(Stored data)
○ ○ ○

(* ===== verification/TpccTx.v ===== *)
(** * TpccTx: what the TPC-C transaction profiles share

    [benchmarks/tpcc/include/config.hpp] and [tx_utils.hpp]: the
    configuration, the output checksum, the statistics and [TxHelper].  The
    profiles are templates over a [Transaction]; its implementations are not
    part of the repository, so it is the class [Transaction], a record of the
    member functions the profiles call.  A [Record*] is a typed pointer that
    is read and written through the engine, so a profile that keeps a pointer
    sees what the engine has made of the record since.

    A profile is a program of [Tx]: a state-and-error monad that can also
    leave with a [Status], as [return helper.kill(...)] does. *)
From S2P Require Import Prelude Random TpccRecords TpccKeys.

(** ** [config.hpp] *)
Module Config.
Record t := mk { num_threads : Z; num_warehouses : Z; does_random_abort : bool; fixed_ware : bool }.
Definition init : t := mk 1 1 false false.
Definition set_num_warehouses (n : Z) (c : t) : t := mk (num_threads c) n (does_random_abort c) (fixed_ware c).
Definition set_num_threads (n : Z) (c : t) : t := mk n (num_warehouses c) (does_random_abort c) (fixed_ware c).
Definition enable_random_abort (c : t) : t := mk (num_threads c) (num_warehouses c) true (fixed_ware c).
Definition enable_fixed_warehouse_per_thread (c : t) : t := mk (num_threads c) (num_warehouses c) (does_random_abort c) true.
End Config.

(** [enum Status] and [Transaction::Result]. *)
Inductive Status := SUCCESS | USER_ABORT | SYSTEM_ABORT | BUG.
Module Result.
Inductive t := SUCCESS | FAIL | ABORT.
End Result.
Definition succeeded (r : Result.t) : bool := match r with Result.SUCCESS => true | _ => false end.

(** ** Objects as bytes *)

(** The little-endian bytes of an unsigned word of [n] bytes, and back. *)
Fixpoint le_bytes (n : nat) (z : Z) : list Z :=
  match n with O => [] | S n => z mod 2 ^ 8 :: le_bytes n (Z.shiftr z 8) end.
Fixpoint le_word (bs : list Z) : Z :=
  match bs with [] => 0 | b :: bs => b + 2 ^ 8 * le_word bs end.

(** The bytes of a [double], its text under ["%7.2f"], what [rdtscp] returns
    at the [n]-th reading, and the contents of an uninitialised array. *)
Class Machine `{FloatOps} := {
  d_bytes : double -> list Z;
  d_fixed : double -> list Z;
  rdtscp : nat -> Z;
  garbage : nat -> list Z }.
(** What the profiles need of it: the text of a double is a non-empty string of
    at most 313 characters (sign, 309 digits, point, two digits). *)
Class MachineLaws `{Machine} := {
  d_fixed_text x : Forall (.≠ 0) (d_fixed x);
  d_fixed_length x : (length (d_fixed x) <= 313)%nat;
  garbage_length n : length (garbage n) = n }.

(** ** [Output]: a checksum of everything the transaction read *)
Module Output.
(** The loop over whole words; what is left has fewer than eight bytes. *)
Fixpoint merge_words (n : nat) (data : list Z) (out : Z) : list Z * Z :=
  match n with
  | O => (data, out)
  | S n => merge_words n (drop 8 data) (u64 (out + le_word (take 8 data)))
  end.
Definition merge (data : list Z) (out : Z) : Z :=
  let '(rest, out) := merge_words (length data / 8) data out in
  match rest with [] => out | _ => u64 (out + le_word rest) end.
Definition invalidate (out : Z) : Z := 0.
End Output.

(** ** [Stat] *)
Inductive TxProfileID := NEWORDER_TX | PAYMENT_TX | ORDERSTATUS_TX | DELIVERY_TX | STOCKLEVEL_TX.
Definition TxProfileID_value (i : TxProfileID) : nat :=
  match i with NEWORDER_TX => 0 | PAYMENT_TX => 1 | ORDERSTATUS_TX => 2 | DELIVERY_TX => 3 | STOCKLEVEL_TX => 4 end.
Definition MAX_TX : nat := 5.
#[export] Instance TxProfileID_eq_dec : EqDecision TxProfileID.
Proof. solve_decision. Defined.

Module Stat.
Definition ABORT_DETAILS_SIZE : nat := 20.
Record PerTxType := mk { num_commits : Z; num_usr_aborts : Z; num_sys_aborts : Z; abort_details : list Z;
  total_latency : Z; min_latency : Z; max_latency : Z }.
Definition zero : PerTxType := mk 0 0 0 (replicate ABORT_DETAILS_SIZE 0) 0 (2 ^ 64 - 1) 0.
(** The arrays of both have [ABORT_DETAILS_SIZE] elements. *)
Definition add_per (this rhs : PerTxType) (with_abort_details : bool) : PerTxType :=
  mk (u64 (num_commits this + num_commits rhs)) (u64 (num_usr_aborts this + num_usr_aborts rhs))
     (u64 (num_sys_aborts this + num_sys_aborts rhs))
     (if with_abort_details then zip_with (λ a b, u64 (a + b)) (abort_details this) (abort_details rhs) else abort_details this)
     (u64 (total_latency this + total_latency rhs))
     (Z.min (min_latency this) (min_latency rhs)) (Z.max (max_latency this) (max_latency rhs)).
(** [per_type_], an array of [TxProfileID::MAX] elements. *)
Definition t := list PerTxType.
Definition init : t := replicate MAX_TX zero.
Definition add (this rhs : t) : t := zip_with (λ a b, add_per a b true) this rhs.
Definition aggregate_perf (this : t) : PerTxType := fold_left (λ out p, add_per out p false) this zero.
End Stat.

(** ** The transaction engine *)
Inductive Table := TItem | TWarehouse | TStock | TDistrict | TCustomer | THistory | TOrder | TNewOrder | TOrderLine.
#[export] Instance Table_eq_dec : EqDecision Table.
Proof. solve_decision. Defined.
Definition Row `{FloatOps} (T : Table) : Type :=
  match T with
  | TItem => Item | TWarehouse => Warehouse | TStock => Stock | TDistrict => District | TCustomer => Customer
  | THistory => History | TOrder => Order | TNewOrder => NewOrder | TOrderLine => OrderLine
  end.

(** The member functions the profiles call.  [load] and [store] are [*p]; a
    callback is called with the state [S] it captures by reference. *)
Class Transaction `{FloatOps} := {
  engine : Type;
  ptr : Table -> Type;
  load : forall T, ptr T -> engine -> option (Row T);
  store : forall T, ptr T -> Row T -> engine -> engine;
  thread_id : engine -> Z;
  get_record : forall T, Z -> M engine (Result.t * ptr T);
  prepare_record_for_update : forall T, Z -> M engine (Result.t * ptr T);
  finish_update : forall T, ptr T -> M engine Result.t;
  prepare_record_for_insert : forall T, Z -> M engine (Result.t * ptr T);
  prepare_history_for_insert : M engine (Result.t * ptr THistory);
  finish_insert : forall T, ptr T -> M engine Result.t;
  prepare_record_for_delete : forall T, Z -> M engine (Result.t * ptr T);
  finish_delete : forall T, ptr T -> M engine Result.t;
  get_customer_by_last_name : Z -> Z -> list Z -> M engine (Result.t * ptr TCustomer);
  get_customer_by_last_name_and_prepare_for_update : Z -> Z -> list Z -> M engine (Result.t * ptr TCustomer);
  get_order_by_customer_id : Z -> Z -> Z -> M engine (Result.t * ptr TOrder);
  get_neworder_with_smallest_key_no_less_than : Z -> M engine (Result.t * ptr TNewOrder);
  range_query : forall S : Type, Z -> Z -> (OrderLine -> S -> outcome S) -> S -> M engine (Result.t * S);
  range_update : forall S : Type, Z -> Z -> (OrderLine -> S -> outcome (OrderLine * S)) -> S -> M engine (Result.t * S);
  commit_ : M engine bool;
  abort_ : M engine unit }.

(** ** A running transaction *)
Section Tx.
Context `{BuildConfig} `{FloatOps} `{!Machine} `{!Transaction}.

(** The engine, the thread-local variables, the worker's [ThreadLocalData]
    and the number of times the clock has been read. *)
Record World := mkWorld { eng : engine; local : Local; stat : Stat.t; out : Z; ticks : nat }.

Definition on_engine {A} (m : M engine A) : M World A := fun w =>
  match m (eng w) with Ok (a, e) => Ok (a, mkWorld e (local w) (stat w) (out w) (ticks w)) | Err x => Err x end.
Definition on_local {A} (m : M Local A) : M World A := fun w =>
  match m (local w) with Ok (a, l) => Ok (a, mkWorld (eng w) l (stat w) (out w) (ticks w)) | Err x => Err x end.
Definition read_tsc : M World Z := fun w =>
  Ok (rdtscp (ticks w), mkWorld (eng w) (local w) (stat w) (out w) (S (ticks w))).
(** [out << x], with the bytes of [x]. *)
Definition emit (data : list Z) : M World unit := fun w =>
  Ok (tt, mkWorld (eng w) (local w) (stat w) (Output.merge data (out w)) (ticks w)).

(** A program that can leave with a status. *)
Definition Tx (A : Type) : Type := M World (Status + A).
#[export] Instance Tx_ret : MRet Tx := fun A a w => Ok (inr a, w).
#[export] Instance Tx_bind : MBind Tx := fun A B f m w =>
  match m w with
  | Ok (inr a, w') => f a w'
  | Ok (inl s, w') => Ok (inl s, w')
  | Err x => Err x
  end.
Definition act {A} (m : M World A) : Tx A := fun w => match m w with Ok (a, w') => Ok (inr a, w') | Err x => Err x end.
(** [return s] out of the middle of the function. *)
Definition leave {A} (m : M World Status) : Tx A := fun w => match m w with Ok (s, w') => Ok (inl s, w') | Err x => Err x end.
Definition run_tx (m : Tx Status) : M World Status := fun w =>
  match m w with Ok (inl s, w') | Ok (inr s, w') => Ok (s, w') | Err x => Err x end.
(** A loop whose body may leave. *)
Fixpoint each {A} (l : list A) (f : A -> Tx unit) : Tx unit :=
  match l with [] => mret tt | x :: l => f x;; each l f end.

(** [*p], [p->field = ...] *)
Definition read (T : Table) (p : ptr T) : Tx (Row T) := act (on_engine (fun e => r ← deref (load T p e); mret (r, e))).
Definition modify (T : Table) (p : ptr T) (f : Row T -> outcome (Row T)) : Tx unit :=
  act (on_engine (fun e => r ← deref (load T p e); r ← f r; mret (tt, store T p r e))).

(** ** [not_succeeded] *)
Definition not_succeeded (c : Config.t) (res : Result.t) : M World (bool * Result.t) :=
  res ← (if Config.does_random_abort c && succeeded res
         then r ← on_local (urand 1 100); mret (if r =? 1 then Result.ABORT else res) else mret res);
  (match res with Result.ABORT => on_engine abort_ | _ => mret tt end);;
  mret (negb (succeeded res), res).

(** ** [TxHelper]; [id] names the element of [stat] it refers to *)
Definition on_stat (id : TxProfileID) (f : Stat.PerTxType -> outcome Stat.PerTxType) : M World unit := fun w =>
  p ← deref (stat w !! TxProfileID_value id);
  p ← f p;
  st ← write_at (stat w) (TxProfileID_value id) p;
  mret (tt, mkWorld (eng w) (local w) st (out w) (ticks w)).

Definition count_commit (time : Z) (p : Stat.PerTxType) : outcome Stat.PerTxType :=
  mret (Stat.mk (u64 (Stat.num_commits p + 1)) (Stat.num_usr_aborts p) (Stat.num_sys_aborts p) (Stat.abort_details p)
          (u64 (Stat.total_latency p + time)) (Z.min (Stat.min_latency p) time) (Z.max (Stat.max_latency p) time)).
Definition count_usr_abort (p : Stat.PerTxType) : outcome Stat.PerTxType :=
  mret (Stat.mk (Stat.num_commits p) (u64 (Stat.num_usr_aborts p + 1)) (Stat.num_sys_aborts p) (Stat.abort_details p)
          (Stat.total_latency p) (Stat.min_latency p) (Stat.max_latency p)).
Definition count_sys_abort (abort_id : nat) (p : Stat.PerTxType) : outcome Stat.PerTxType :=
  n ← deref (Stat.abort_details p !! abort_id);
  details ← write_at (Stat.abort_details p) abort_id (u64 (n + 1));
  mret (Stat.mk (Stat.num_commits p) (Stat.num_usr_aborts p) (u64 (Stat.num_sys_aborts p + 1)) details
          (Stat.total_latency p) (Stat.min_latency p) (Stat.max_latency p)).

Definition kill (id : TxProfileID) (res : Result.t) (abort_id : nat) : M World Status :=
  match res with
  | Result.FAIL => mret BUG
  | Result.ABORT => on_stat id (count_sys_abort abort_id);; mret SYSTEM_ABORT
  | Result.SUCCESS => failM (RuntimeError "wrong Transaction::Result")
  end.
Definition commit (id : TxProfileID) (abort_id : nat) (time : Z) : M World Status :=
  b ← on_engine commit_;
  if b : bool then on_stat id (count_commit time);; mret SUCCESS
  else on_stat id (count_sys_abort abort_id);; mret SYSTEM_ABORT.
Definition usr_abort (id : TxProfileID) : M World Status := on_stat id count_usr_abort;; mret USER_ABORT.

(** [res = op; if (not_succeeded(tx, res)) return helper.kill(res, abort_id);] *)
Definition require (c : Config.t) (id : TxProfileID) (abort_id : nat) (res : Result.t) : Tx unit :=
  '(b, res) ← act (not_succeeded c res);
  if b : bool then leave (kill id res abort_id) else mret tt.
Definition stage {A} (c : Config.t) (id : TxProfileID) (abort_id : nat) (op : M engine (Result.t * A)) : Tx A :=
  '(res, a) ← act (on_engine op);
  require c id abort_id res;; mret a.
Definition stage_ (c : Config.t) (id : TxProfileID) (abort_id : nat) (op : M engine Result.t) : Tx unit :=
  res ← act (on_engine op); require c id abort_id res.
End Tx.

○ ○ ○

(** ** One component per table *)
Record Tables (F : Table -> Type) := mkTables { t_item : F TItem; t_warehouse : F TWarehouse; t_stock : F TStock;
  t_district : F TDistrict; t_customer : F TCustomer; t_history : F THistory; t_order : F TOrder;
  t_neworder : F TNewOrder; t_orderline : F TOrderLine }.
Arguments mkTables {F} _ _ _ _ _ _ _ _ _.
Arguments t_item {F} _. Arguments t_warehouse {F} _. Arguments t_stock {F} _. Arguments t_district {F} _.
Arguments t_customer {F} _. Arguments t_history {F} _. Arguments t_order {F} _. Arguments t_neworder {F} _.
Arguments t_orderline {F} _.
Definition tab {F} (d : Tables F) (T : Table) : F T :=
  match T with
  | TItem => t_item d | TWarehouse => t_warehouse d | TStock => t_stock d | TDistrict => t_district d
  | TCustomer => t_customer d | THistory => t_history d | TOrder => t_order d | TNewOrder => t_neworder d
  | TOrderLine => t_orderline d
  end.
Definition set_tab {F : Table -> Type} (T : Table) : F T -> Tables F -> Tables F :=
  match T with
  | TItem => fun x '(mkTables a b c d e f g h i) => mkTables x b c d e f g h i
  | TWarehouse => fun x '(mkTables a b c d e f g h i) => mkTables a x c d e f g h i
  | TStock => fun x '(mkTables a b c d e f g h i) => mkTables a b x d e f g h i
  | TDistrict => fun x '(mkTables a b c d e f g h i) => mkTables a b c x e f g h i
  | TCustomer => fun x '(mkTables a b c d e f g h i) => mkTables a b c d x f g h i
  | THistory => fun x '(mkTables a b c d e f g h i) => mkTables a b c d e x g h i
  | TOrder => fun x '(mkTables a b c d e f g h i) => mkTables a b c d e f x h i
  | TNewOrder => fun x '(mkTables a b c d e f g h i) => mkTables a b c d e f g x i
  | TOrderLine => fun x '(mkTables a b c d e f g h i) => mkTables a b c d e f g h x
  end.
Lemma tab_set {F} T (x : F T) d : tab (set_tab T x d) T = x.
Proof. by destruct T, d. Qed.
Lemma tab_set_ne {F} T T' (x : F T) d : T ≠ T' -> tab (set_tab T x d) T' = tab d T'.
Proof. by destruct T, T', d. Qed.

○ ○ ○

» **ABOUT THIS TASK**
All lines in the data above from the one with "match l with" through the one with "(** ** [not_succeeded] *)" must be repeated exactly, and no others.

» **WRITTEN RESPONSE**
  match l with [] => mret tt | x :: l => f x;; each l f end.

(** [*p], [p->field = ...] *)
Definition read (T : Table) (p : ptr T) : Tx (Row T) := act (on_engine (fun e => r ← deref (load T p e); mret (r, e))).
Definition modify (T : Table) (p : ptr T) (f : Row T -> outcome (Row T)) : Tx unit :=
  act (on_engine (fun e => r ← deref (load T p e); r ← f r; mret (tt, store T p r e))).

(** ** [not_succeeded] *)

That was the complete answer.